Final averages are typically approximately normally distributed with a mean of 66 and a standard deviation of 10.5. Your professor says that the top 5% of the class will receive an A; the next 15%, a B; the next 47%, a C; the next 22%, a D; and the bottom 11%, an F.
(a) What average must you exceed to obtain an A?
(b) What average must you exceed to receive a grade of C or better?
(c) What average must you obtain to pass the course? (You'll need a D or better.)
To solve these questions, we need to refer to the concept of the standard normal distribution and the z-score.
The z-score is a measure of how many standard deviations a data point is from the mean. It can be calculated using the formula:
z = (x - μ) / σ
Where:
x is the value we want to find the z-score for,
μ is the mean of the distribution, and
σ is the standard deviation of the distribution.
To obtain the A grade, we need to find the z-score corresponding to the top 5%. In other words, we want to find the z-score that separates the top 5% of the distribution from the rest.
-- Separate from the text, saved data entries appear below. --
(** ** Capturing *)
(** A dataset that was just saved and is gone again is the empty one. *)
Definition ensureSelfHealingEvalDataset (now : Time) (workflowID : string) r : Runner S F A * (EvalDataset + error) :=
  let datasetID := selfHealingDatasetID workflowID in
  match GetEvalDataset datasetID r with
  | Some (inr err) => (r, inr err)
  | Some (inl d) => (r, inl d)
  | None =>
    match SaveEvalDataset now
            (mkDataset datasetID ("Self-healing failures for " +:+ TrimSpace workflowID)
               "Automatically captured failed runs for recovery, replay, and evaluation." [] None None) r with
    | (r, Some err) => (r, inr err)
    | (r, None) =>
      (r, match GetEvalDataset datasetID r with
          | None => inl noDataset
          | Some res => res
          end)
    end
  end.
(** What a capture says of its run before it has a case. *)
Definition healingOf (runID : string) (run : Run) (nodes : list NodeExecution) : SelfHealingArtifact :=
  let order := nodeOrderFromSpec (r_Spec run) in
  let failures := failureNodesFromRun nodes order in
  let primary := default noFailure (head failures) in
  let checkpoint := previousSucceededCheckpoint (fn_NodeID primary) order (latestNodeExecutionByNode nodes) in
  mkHealing (selfHealingArtifactID runID) zeroTime zeroTime (r_TenantID run) (r_RunID run) (r_WorkflowID run)
    (r_Status run) (r_TerminalReason run) (fn_NodeID primary) (fn_Attempt primary) (fn_Error primary) failures
    (buildReplaySuggestions (fn_NodeID primary) checkpoint) (buildSaferRerunPlan (fn_NodeID primary) checkpoint)
    "" "" "" (negb (bool_decide (r_Spec run = []))).
Definition withCase (datasetID caseID caseName : string) (x : SelfHealingArtifact) : SelfHealingArtifact :=
  mkHealing (sh_ID x) (sh_CreatedAt x) (sh_UpdatedAt x) (sh_TenantID x) (sh_RunID x) (sh_WorkflowID x) (sh_RunStatus x)
    (sh_TerminalReason x) (sh_FailureNodeID x) (sh_FailureAttempt x) (sh_FailureError x) (sh_FailureNodes x)
    (sh_ReplaySuggestions x) (sh_SaferRerun x) datasetID caseID caseName (sh_SourceSpecCaptured x).
Definition healingPayload (x : SelfHealingArtifact) : bytes :=
  marshalOrNil (JObject [("artifact_id", JString (sh_ID x)); ("eval_case_id", JString (sh_EvalCaseID x));
                         ("eval_dataset_id", JString (sh_EvalDatasetID x)); ("failure_node_id", JString (sh_FailureNodeID x));
                         ("safer_rerun_mode", JString (pl_Mode (sh_SaferRerun x)))]).
(** The zero artifact. *)
Definition noHealing : SelfHealingArtifact :=
  mkHealing "" zeroTime zeroTime "" "" "" "" "" "" 0 "" [] [] (mkPlan "" "" "" []) "" "" "" false.
Definition CaptureSelfHealingArtifact (ctx : Ctx) (now : Time) (runID : string) r :
    Runner S F A * (SelfHealingArtifact + error) :=
  let runID := TrimSpace runID in
  match GetRun runID (rn_store r) with
  | None => (r, inr ErrRunNotFound)
  | Some run =>
    match ensureRunTenantAccess ctx now run "self_heal.capture" r with
    | (r, Some err) => (r, inr err)
    | (r, None) =>
      if decide (r_Status run <> RunStatusFailed)
      then (r, inr (ENew ("self-heal: run " +:+ Quote runID +:+ " status=" +:+ r_Status run +:+ " (need failed)")))
      else
        let x := healingOf runID run (ListNodeExecutions runID (rn_store r)) in
        let primary := default noFailure (head (sh_FailureNodes x)) in
        match ensureSelfHealingEvalDataset now (r_WorkflowID run) r with
        | (r, inr err) => (r, inr err)
        | (r, inl d) =>
          match CreateEvalCaseFromRun now (ed_ID d) (selfHealingCaseID (r_RunID run)) ("failure capture for " +:+ r_RunID run)
                  (r_RunID run) "" r with
          | (r, inr err) => (r, inr err)
          | (r, inl (d, c)) =>
            let '(d, c) := enrichSelfHealingEvalCase d c run primary in
            match SaveEvalDataset now d r with
            | (r, Some err) => (r, inr err)
            | (r, None) =>
              let x := withCase (ed_ID d) (ec_ID c) (ec_Name c) x in
              match saveSelfHealingArtifact now x r with
              | (r, Some err) => (r, inr err)
              | (r, None) =>
                let r := emit now (r_RunID run) EventSelfHealingArtifactCreated (r_WorkflowID run) "" 0 (healingPayload x) r in
                let r := appendAuditRecord ctx now
                  (mkAudit "" zeroTime (r_TenantID run) "" "self_heal.capture" "self_heal_artifact" (sh_ID x) (r_RunID run)
                     (r_WorkflowID run) AuditOutcomeAllowed "captured recovery artifacts from failed run") r in
                match GetSelfHealingArtifact ctx now (sh_ID x) r with
                | (r, inr err) => (r, inr err)
                | (r, inl found) => (r, inl (default noHealing found))
                end
              end
            end
          end
        end
    end
  end.
(** An error is only logged. *)
Definition maybeCaptureSelfHealingArtifact (ctx : Ctx) (now : Time) (runID : string) r : Runner S F A :=
  (CaptureSelfHealingArtifact ctx now runID r).1.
(a) To find the average required to obtain an A, we can use the z-table or a calculator to look up the z-score that corresponds to the cumulative area of 0.95 (since we need the top 5%). Let's call this z_a. We can then solve for x using the formula:
z_a = (x - μ) / σ
Substituting the given values:
z_a = (x - 66) / 10.5
From the z-table, we find the z-score that corresponds to the cumulative area of 0.95 is approximately 1.645.
1.645 = (x - 66) / 10.5
Solving for x:
1.645 * 10.5 = x - 66
17.2275 = x - 66
x = 66 + 17.2275
x ≈ 83.23
Therefore, you must exceed approximately 83.23 to obtain an A grade.
(b) To receive a grade of C or better, we need to find the average that corresponds to the cumulative area of 0.47 + 0.15 = 0.62. Let's call this z_c. Using a similar approach as in part (a):
z_c = (x - 66) / 10.5
From the z-table, we find the z-score that corresponds to a cumulative area of 0.62 is approximately 0.32.
0.32 = (x - 66) / 10.5
Solving for x:
0.32 * 10.5 = x - 66
3.36 = x - 66
x = 66 + 3.36
x ≈ 69.36
Therefore, you must exceed approximately 69.36 to receive a grade of C or better.
(c) To pass the course (D or better), we need to find the average that corresponds to the cumulative area of 1 - 0.11 = 0.89. Let's call this z_d. Using a similar approach:
z_d = (x - 66) / 10.5
From the z-table, we find the z-score that corresponds to a cumulative area of 0.89 is approximately 1.23.
1.23 = (x - 66) / 10.5
Solving for x:
1.23 * 10.5 = x - 66
12.915 = x - 66
x = 66 + 12.915
x ≈ 78.915
Therefore, you must obtain approximately 78.915 to pass the course with a D or better.